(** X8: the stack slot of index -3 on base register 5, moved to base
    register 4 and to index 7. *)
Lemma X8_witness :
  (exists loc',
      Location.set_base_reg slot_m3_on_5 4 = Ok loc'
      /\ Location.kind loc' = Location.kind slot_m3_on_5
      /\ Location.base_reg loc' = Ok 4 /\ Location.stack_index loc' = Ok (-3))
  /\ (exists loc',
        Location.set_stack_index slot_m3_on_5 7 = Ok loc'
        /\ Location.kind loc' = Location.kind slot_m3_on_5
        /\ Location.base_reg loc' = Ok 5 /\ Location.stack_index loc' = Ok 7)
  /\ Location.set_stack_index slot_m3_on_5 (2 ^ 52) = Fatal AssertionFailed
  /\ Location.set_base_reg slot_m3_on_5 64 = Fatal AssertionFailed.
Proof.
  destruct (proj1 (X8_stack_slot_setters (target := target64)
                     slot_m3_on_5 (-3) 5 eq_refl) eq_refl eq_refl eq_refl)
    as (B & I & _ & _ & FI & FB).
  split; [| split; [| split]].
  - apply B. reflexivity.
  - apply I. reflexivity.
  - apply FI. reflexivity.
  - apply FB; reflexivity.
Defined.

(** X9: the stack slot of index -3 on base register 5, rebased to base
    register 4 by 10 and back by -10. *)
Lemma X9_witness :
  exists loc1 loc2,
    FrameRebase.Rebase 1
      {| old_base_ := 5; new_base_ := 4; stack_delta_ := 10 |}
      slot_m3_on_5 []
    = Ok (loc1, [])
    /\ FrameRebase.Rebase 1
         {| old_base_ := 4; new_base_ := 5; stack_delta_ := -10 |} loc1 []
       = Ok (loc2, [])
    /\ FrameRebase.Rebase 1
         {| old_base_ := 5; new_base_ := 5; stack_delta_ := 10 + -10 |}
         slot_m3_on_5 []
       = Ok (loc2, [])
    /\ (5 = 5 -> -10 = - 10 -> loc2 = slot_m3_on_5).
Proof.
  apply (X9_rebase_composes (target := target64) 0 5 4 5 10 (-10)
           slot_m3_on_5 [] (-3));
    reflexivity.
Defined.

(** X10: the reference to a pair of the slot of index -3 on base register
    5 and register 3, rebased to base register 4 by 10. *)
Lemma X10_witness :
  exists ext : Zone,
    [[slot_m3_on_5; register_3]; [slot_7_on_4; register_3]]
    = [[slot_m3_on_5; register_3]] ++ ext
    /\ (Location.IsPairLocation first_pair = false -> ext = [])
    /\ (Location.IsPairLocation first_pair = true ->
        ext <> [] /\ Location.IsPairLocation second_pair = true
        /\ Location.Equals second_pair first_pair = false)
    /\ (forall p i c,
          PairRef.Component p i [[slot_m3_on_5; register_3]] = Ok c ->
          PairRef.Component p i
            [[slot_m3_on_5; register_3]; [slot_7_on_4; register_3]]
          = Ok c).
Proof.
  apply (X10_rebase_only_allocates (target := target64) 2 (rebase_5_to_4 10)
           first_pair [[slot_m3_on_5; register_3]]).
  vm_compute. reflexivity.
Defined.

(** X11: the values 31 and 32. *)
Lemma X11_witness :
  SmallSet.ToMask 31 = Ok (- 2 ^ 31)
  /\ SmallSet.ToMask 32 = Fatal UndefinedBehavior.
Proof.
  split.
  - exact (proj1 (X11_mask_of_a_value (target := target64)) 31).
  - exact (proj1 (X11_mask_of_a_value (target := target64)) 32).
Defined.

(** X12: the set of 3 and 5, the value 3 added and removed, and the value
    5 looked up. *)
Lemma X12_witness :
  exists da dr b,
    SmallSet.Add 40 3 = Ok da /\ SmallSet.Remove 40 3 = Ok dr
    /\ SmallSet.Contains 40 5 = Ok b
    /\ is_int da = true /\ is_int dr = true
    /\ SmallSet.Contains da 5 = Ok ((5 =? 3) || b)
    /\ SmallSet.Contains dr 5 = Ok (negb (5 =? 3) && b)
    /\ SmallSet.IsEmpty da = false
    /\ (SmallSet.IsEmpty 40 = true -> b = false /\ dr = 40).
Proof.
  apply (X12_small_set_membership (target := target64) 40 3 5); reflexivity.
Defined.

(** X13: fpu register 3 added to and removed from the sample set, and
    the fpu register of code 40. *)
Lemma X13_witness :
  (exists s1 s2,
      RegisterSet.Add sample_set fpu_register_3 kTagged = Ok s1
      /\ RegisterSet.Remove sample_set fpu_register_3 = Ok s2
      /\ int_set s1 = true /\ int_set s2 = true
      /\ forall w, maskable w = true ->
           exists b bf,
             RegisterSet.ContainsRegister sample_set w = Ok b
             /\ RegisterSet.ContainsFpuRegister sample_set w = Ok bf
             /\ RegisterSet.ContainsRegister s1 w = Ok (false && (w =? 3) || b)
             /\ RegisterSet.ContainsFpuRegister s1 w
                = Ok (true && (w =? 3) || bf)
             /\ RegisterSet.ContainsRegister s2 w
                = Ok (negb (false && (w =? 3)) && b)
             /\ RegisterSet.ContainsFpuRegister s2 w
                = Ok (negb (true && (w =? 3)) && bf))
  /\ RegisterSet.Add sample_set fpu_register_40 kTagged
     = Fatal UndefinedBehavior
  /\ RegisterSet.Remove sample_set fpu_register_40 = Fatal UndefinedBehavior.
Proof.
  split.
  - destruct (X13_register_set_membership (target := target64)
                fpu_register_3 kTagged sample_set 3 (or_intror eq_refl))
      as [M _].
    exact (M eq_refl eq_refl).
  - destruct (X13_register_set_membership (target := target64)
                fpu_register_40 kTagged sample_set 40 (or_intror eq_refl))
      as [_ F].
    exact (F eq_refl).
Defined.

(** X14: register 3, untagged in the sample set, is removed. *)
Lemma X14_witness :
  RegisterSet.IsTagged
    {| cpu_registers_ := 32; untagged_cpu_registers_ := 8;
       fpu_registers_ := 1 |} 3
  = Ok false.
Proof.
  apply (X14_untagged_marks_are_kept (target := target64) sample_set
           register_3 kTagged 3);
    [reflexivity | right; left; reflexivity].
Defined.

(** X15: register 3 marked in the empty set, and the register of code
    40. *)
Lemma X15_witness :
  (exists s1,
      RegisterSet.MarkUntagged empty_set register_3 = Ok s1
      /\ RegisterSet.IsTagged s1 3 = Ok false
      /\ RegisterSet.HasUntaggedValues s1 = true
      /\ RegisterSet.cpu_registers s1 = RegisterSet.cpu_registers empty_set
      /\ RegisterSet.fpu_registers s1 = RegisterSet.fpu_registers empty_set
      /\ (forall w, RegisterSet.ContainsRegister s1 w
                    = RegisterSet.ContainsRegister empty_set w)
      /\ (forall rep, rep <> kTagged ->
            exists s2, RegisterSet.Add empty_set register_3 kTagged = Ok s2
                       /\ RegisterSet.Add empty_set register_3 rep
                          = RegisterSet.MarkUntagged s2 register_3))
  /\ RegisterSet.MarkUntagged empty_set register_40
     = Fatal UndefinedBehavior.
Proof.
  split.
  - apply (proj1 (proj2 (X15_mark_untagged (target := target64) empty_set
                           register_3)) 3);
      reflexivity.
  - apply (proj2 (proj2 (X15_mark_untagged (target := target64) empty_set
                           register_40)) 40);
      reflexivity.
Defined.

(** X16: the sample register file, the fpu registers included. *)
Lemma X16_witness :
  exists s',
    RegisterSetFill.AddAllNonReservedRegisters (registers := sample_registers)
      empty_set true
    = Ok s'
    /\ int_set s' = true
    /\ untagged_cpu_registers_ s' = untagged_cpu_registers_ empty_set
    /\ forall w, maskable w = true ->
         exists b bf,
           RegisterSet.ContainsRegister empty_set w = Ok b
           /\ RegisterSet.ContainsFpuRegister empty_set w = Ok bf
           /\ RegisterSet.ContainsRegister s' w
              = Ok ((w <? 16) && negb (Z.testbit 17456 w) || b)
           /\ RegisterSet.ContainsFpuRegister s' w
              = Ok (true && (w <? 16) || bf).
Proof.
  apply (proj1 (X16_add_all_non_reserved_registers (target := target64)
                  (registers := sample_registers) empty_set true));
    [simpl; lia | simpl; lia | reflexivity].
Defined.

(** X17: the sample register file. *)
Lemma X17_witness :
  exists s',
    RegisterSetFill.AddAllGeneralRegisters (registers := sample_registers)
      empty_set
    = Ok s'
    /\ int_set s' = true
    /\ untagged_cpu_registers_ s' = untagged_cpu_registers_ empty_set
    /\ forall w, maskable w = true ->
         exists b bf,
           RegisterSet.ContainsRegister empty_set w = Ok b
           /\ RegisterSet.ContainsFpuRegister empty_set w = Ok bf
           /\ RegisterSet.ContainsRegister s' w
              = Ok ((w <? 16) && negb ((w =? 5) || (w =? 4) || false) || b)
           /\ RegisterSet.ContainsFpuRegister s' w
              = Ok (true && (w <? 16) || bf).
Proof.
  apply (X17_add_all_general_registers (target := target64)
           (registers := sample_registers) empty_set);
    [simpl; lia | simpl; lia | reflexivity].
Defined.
_ _ _ _ _ _ _
▶ **Work task**
Say only the number of lines of the data above in which the string "code" occurs.

▶ **Exercise result**
2